Monday, June 23, 2014

#BookReview: Mambo in Chinatown by Jean Kwok

Charlie Wong has led a sheltered life in New York's Chinatown.  At 22, she still lives at home with her father and her younger sister, Lisa.  Thanks to her father, the best noodle maker in Chinatown, she has a job washing dishes at the restaurant where he works.  But Charlie is clumsy and washing dishes for a living certainly isn't her passion.  Her late mother was once a star ballerina in Beijing, but Charlie must have taken after her father because she has not an ounce of her mother's grace, or does she?

Thanks to an ad Lisa sees in the paper, Charlie lands a new gig as a receptionist at a dance studio.  Wearing her aunt's hand-me-down bras and baggy clothes, she's nowhere near as glamorous as the dancers at the studio, but she loves being around them.  Unfortunately, Charlie is no better as a receptionist than she was a dishwasher.  Luckily, someone at the studio sees her potential as a dancer.

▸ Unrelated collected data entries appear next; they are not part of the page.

Lemma main_version_utf8 st rq kl st' rq' :
  meta_utf8 st → client_utf8 rq → main_version st rq kl = Ok (st', rq') → meta_utf8 st' ∧ client_utf8 rq'.
Proof.
  intros Hst [Hk Hrq] H. unfold main_version in H. apply bind_Ok_inv in H as (a & Ha%require_Ok_inv & H).
  case_decide; [|by injection H as <- <-]. apply bind_Ok_inv in H as (st1 & H1 & H).
  apply bind_Ok_inv in H as (km & _ & [= <- <-]). split; [by eapply upd_key_utf8|]. split; [done|].
  apply keys_utf8_insert; [done..|]. destruct (Hrq _ _ Ha) as [_ Hau]. exact Hau.
Qed.

Lemma main_send_utf8 st rq nodes st' :
  meta_utf8 st → request_utf8 rq → main_send st rq nodes = Ok st' → meta_utf8 st'.
Proof.
  intros Hst Hrq. apply (foldM_keeps meta_utf8); [|done]. intros s l s' Hs H.
  apply bind_Ok_inv in H as (node & _ & H). by eapply Request_utf8.
Qed.

Lemma filter_receive_utf8 st c r st' : meta_utf8 st → filter_receive st c r = Ok st' → meta_utf8 st'.
Proof.
  intros Hst. unfold filter_receive. destruct (m_filters st !! c) as [f|]; [|by intros [= <-]].
  destruct (fr_Unavailable r).
  - case_decide; [intros [= <-]; by apply meta_utf8_same with st|]. intros Hu.
    apply bind_Ok_inv in Hu as (st1 & H1 & [= <-]). apply send_utf8.
    apply meta_utf8_same with st1; [done..|by eapply upd_key_utf8].
  - intros H. apply bind_Ok_inv in H as (km & _ & H). apply bind_Ok_inv in H as (st1 & H1 & [= <-]).
    apply send_utf8. apply meta_utf8_same with st1; [done..|by eapply upd_key_utf8].
Qed.

(** *** Nodes and replication *)

Lemma node_queue_utf8 st st' ql : meta_utf8 st → node_queue st = (st', ql) → meta_utf8 st'.
Proof.
  intros [Hk Hqs] [= <- _]. split; [done|]. cbn. intros ql' q [[_ <-]|[_ Hq]]%lookup_insert_Some; [constructor|].
  by eapply Hqs.
Qed.

Lemma nodes_connect_utf8 rf st id ql st' started :
  meta_utf8 st → nodes_connect rf st id ql = Ok (st', started) → meta_utf8 st'.
Proof.
  intros Hst H. unfold nodes_connect in H. cbn [alloc] in H.
  case_decide; [apply bind_Ok_inv in H as (keys & _ & [= <- _])|injection H as <- _];
    by apply meta_utf8_same with st.
Qed.

Lemma nodes_disconnect_utf8 order Intn st id st' started :
  meta_utf8 st → nodes_disconnect order Intn st id = Ok (st', started) → meta_utf8 st'.
Proof.
  intros Hst H. unfold nodes_disconnect in H. apply bind_Ok_inv in H as (l & _ & H).
  apply bind_Ok_inv in H as (node & _ & H). apply bind_Ok_inv in H as (st1 & H1 & H).
  apply bind_Ok_inv in H as (x & _ & [= <- _]). apply meta_utf8_same with st1; [done..|].
  eapply (foldM_keeps meta_utf8); [|exact Hst|exact H1]. intros s key s' Hs H.
  apply bind_Ok_inv in H as (kl & _ & H). by eapply upd_key_utf8.
Qed.

Lemma repl_query_utf8 st nodesMap keys st' c :
  meta_utf8 st → keys ⊆ dom (KeyMap st) → repl_query st nodesMap keys = Ok (st', c) → meta_utf8 st'.
Proof.
  intros Hst Hkeys H. unfold repl_query in H. cbn [alloc] in H. apply bind_Ok_inv in H as (st1 & H1 & [= <- _]).
  revert H1. apply (foldM_keeps meta_utf8); [|by apply meta_utf8_same with st].
  intros s [id ql] s' Hs H. apply bind_Ok_inv in H as (l & _ & H). apply bind_Ok_inv in H as (node & _ & H).
  eapply Request_utf8; [done| |exact H]. intros k a Ha. cbn in Ha.
  apply lookup_gset_to_gmap_Some in Ha as [Hk%Hkeys <-]. split; [|done].
  apply (u_keys _ Hst). by apply elem_of_dom in Hk.
Qed.

Lemma repl_put_utf8 st l requestKeys st' c :
  meta_utf8 st → keys_utf8 requestKeys → repl_put st l requestKeys = Ok (st', c) → meta_utf8 st'.
Proof.
  intros Hst Hkeys H. unfold repl_put in H. cbn [alloc] in H. apply bind_Ok_inv in H as (node & _ & H).
  apply bind_Ok_inv in H as (st1 & H1 & [= <- _]). eapply Request_utf8; [| |exact H1]; [by apply meta_utf8_same with st|exact Hkeys].
Qed.

Lemma repl_finish_utf8 st l keys put st' keys' :
  meta_utf8 st → repl_finish st l keys put = Ok (st', keys') → meta_utf8 st'.
Proof.
  intros Hst. apply (foldM_keeps (λ p : meta * gset str, meta_utf8 p.1) _ _ (st, keys) (st', keys')); [|done].
  intros [s ks] key [s' ks'] Hs. cbn [fst] in *. unfold repl_key. intros H.
  apply bind_Ok_inv in H as (kl & _ & H). apply bind_Ok_inv in H as (km & _ & H).
  destruct (decide _); [by injection H as <- _|]. destruct (fr_Values put !! key) as [v|]; [|by injection H as <- _].
  destruct (_ && _); [|by injection H as <- _]. apply bind_Ok_inv in H as (node & _ & H).
  apply bind_Ok_inv in H as (s1 & H1 & H). apply bind_Ok_inv in H as (s2 & H2 & [= <- _]).
  eapply upd_node_utf8; [|exact H2]. by eapply upd_key_utf8.
Qed.

(** *** What nodes answer *)

(** Over requests that are UTF-8, JSON changes nothing. *)
Lemma gives_plain q i r : Forall request_utf8 (q_Channel q) → gives q i r → plain_gives q i r.
Proof.
  intros Hq (order & rq & Ho & Hi & Hu & Hv). exists order, rq. split_and!; [done..|].
  assert (request_utf8 rq) as Hrq by (by eapply Forall_lookup_1).
  assert (Forall request_utf8 (take i (q_Channel q))) as Hpre by (by apply Forall_take).
  rewrite as_args_plain, run_as_args in Hv by done. rewrite Hv. apply json_values_plain.
  pose proof (run_utf8 order ∅ _ Ho values_utf8_empty Hpre) as Hm.
  pose proof (handle_args_utf8 order _ (plain_args rq) Ho Hm Hrq) as H. destruct (handle_args _ _ _). apply H.
Qed.

(** Whatever the requests are, what comes back over JSON is UTF-8. *)
Lemma gives_utf8 q i r : gives q i r → values_utf8 (fr_Values r).
Proof.
  intros (order & rq & _ & _ & _ & ->) k v Hv. split; [eapply json_map_keys; by eexists|].
  revert Hv. apply (json_map_values json_value (λ v, utf8 (kv_Value v))). intros w. apply to_utf8_utf8.
Qed.

Lemma queried_utf8 st r : queried st r → fr_Unavailable r = false → values_utf8 (fr_Values r).
Proof. intros [Hu|(ql & q & i & rq & _ & _ & _ & _ & Hg)] Hf; [congruence|]. by eapply gives_utf8. Qed.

I loved Charlie's time at the studio.  It was light and carefree in comparison to the issues she dealt with at home.  As the eldest daughter of a man that spends most of his time in Chinatown, it's Charlie's responsibility to deal with the world outside of Chinatown.  She's the person that oversees Lisa's homework, deals with her teachers and fights for Lisa's chance to attend a prestigious school.  She's also the one person that questions her father's undying loyalty to her Uncle Henry, a doctor specializing in Chinese medicine.  It's true that Uncle Henry and Aunt Monica have helped her family out, but the way her father accepts his advice without any question puts Lisa in danger and Charlie is the only one that realizes just how much danger.

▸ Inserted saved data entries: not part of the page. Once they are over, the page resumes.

(* ===== verification/KvInvariant.v ===== *)
(** The invariant of the key-value store, and the steps that do not belong to
    the main routine: clients, replication, nodes that come and go
    (CPSC418/assignment4/kv-front-end.go). *)
From S2P Require Import Prelude Utf8 GoText Framing KvNode KvMeta KvJson KvFrontEnd KvFrontProps KvSystem KvUtf8.

Open Scope Z_scope.

(** ** How the metadata changes *)

Definition queue_of (st : meta) (l : loc) : option loc := nm_RequestQueue <$> m_nodes st !! l.

(** Every object and every channel in use was allocated. *)
Record bounded (st : meta) : Prop := {
  b_keys kl : is_Some (m_keys st !! kl) → (kl < m_next st)%nat;
  b_nodes l : is_Some (m_nodes st !! l) → (l < m_next st)%nat;
  b_queues ql : is_Some (m_queues st !! ql) → (ql < m_next st)%nat;
  b_filters c : is_Some (m_filters st !! c) → (c < m_next st)%nat;
  b_filtered c f : m_filters st !! c = Some f → (f_key f < m_next st)%nat;
  b_callers c f d : m_filters st !! c = Some f → f_channel f = Some d → (d < m_next st)%nat;
  b_channels ql q rq c :
    m_queues st !! ql = Some q → rq ∈ q_Channel q → rq_Channel rq = Some c → (c < m_next st)%nat;
  b_sent c r : (c, r) ∈ m_sent st → (c < m_next st)%nat
}.

(** Requests that satisfy [P] are put at the end of a queue, and it may close. *)
Definition grown (P : KvRequest → Prop) (q q' : KvRequestQueue) : Prop :=
  ∃ more, q_Channel q' = q_Channel q ++ more ∧ Forall P more ∧
    (q_Closed q = true → q_Closed q' = true).

#[export] Instance grown_refl P : Reflexive (grown P).
Proof. intros q. exists []. by rewrite app_nil_r. Qed.
#[export] Instance grown_trans P : Transitive (grown P).
Proof.
  intros q1 q2 q3 (m1 & E1 & F1 & C1) (m2 & E2 & F2 & C2).
  exists (m1 ++ m2). rewrite E2, E1, app_assoc, Forall_app. auto.
Qed.

(** The metadata after requests that satisfy [P] were sent to nodes. *)
Record grows (P : KvRequest → Prop) (st st' : meta) : Prop := {
  gr_KeyMap : KeyMap st' = KeyMap st;
  gr_keys : m_keys st' = m_keys st;
  gr_filters : m_filters st' = m_filters st;
  gr_nodes l : queue_of st' l = queue_of st l;
  gr_next : (m_next st ≤ m_next st')%nat;
  gr_bounded : bounded st → bounded st';
  gr_queues ql : option_Forall2 (grown P) (m_queues st !! ql) (m_queues st' !! ql);
  gr_sent c r : (c, r) ∈ m_sent st' → (c, r) ∈ m_sent st ∨ ∃ rq, P rq ∧ rq_Channel rq = Some c
}.

#[export] Instance grows_refl P : Reflexive (grows P).
Proof. intros st. split; auto. intros ql. reflexivity. Qed.
#[export] Instance grows_trans P : Transitive (grows P).
Proof.
  intros st1 st2 st3 [] []. split; auto; try congruence; try lia.
  - intros ql. by transitivity (m_queues st2 !! ql).
  - intros c r Hc. destruct (gr_sent1 _ _ Hc) as [Hc'|]; eauto.
Qed.

Lemma sent_channel st c r d : m_sent (send st (Some c) r) = m_sent st ++ [(c, r)] ∧ (∀ x, (d, x) ∈ [(c, r)] → d = c).
Proof. split; [done|]. intros x Hx%list_elem_of_singleton. by injection Hx. Qed.

Lemma bounded_send st c r : bounded st → (∀ d, c = Some d → (d < m_next st)%nat) → bounded (send st c r).
Proof.
  intros Hb Hc. destruct c as [c|]; [|done]. destruct Hb. split; cbn in *; auto.
  intros d x [Hd|Hd%list_elem_of_singleton]%elem_of_app; [eauto|]. injection Hd as -> ->. eauto.
Qed.

Lemma bounded_alloc st : bounded st → bounded (alloc st).2.
Proof. intros []. split; cbn; intros; eapply Nat.lt_lt_succ_r; eauto. Qed.

Lemma bounded_append st ql q rq closed :
  bounded st → m_queues st !! ql = Some q →
  (∀ d, rq_Channel rq = Some d → (d < m_next st)%nat) →
  bounded (set_queues (<[ql := mkQueue (q_Channel q ++ [rq]) closed]>) st).
Proof.
  intros [] Hq Hd. split; cbn in *; auto.
  - intros ql'. destruct (decide (ql = ql')) as [<-|Hne]; [rewrite lookup_insert_eq|by rewrite lookup_insert_ne by done; auto].
    intros _. eauto.
  - intros ql' q' rq' c. destruct (decide (ql = ql')) as [<-|Hne].
    + rewrite lookup_insert_eq. intros [= <-]. cbn. intros [H|H%list_elem_of_singleton]%elem_of_app; subst; eauto.
    + rewrite lookup_insert_ne by done. eauto.
Qed.

Section Grows.
Context (P : KvRequest → Prop).

Lemma grows_append st ql q rq closed :
  m_queues st !! ql = Some q → P rq → (q_Closed q = true → closed = true) →
  (∀ d, bounded st → rq_Channel rq = Some d → (d < m_next st)%nat) →
  grows P st (set_queues (<[ql := mkQueue (q_Channel q ++ [rq]) closed]>) st).
Proof.
  intros Hq HP Hcl Hc. split; cbn; auto.
  - intros Hb. eapply bounded_append; eauto.
  - intros ql'. destruct (decide (ql = ql')) as [<-|Hne].
    + rewrite Hq, lookup_insert_eq. constructor. exists [rq]. auto using Forall_cons_2.
    + by rewrite lookup_insert_ne by done.
Qed.

Lemma grows_send st rq r :
  P rq → (∀ d, bounded st → rq_Channel rq = Some d → (d < m_next st)%nat) →
  grows P st (send st (rq_Channel rq) r).
Proof.
  intros HP Hc. assert (bounded st → bounded (send st (rq_Channel rq) r)) as Hb.
  { intros Hb. apply bounded_send; eauto. }
  destruct (rq_Channel rq) as [d|] eqn:E; [|reflexivity]. split; try done. intros c x. cbn. intros [H|H%list_elem_of_singleton]%elem_of_app; [auto|].
  right. exists rq. split; [done|]. injection H as -> _. done.
Qed.

Lemma grows_alloc st : grows P st (alloc st).2.
Proof. pose proof (bounded_alloc st). split; try done; cbn; auto with arith. Qed.

Lemma Request_grows st ql rq st' :
  Request st ql rq = Ok st' → P rq →
  (∀ d, bounded st → rq_Channel rq = Some d → (d < m_next st)%nat) → grows P st st'.
Proof.
  unfold Request, queue_at. intros H HP Hc. res_inv. destruct (q_Closed _) eqn:E; res_inv.
  - by apply grows_send.
  - eapply grows_append; eauto.
Qed.

Lemma RequestAndClose_grows st ql rq st' :
  RequestAndClose st ql rq = Ok st' → P rq →
  (∀ d, bounded st → rq_Channel rq = Some d → (d < m_next st)%nat) → grows P st st'.
Proof.
  unfold RequestAndClose, queue_at. intros H HP Hc. res_inv. by eapply grows_append.
Qed.

Lemma foldM_grows {A} n (f : meta → A → res meta) l st st' :
  (∀ st a st', (n ≤ m_next st)%nat → f st a = Ok st' → grows P st st') →
  (n ≤ m_next st)%nat → foldM f st l = Ok st' → grows P st st'.
Proof.
  intros Hf. revert st. induction l as [|a l IH]; intros st Hn; cbn; intros H; [by injection H as <-|].
  apply bind_Ok_inv in H as (st1 & H1 & H). pose proof (Hf _ _ _ Hn H1) as Hg.
  trans st1; [done|]. apply IH; [|done]. pose proof (gr_next _ _ _ Hg). lia.
Qed.
End Grows.

(** ** The invariant *)

(** What a client asks for. *)
Definition client_request (st : meta) (r : KvRequest) : Prop :=
  rq_Type r = 0 ∧ (∃ c, rq_Channel r = Some c ∧ (c < m_next st)%nat) ∧
  ∃ a, rq_Keys r = {[rq_Key r := a]} ∧ (ka_Type a = GET ∨ is_write a).

(** A request of the front end itself: what it writes are copies, and its
    channel is new. *)
Definition quiet (n : loc) (w : gmap str (list str)) (rq : KvRequest) : Prop :=
  (∀ k a, ask rq k = Some a → quiet_arg (writes w k) a) ∧
  (∀ c, rq_Channel rq = Some c → (n ≤ c)%nat).

Definition pc_key (pc : main_pc) : option str :=
  match pc with
  | Idle => None
  | Locked _ _ _ r | Filtered _ _ r | Sending _ _ r => Some (rq_Key r)
  end.
Definition pc_nodes (pc : main_pc) : list loc :=
  match pc with
  | Idle => []
  | Locked nodes _ _ _ | Filtered nodes _ _ | Sending nodes _ _ => nodes
  end.

(** The turn counts in [Sending] until its filter does. *)
Definition hold (pc : main_pc) (kl : loc) : Z :=
  match pc with
  | Locked _ kl' _ _ => if decide (kl' = kl) then 1 else 0
  | _ => 0
  end.

Definition writes_key (r : KvRequest) (k : str) : Prop :=
  match rq_Keys r !! k with Some a => is_write a | None => False end.
#[export] Instance writes_key_dec r k : Decision (writes_key r k).
Proof. unfold writes_key. destruct (_ !! _); apply _. Defined.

Jean Kwok is quickly becoming one of my favorite authors.  I appreciate that Mambo in Chinatown keeps one foot in the dreamy world of  "will the girl get the guy and win while doing so" and the other foot in the realistic world of what life is like for the children of immigrants.  Charlie's world is a little off-balanced overall, but thanks to Kwok's writing, she manages to find the balance in both and her happy ending.







384pp
Published: June 2014
Disclaimer: Copy of book received from publisher, opinions are my own.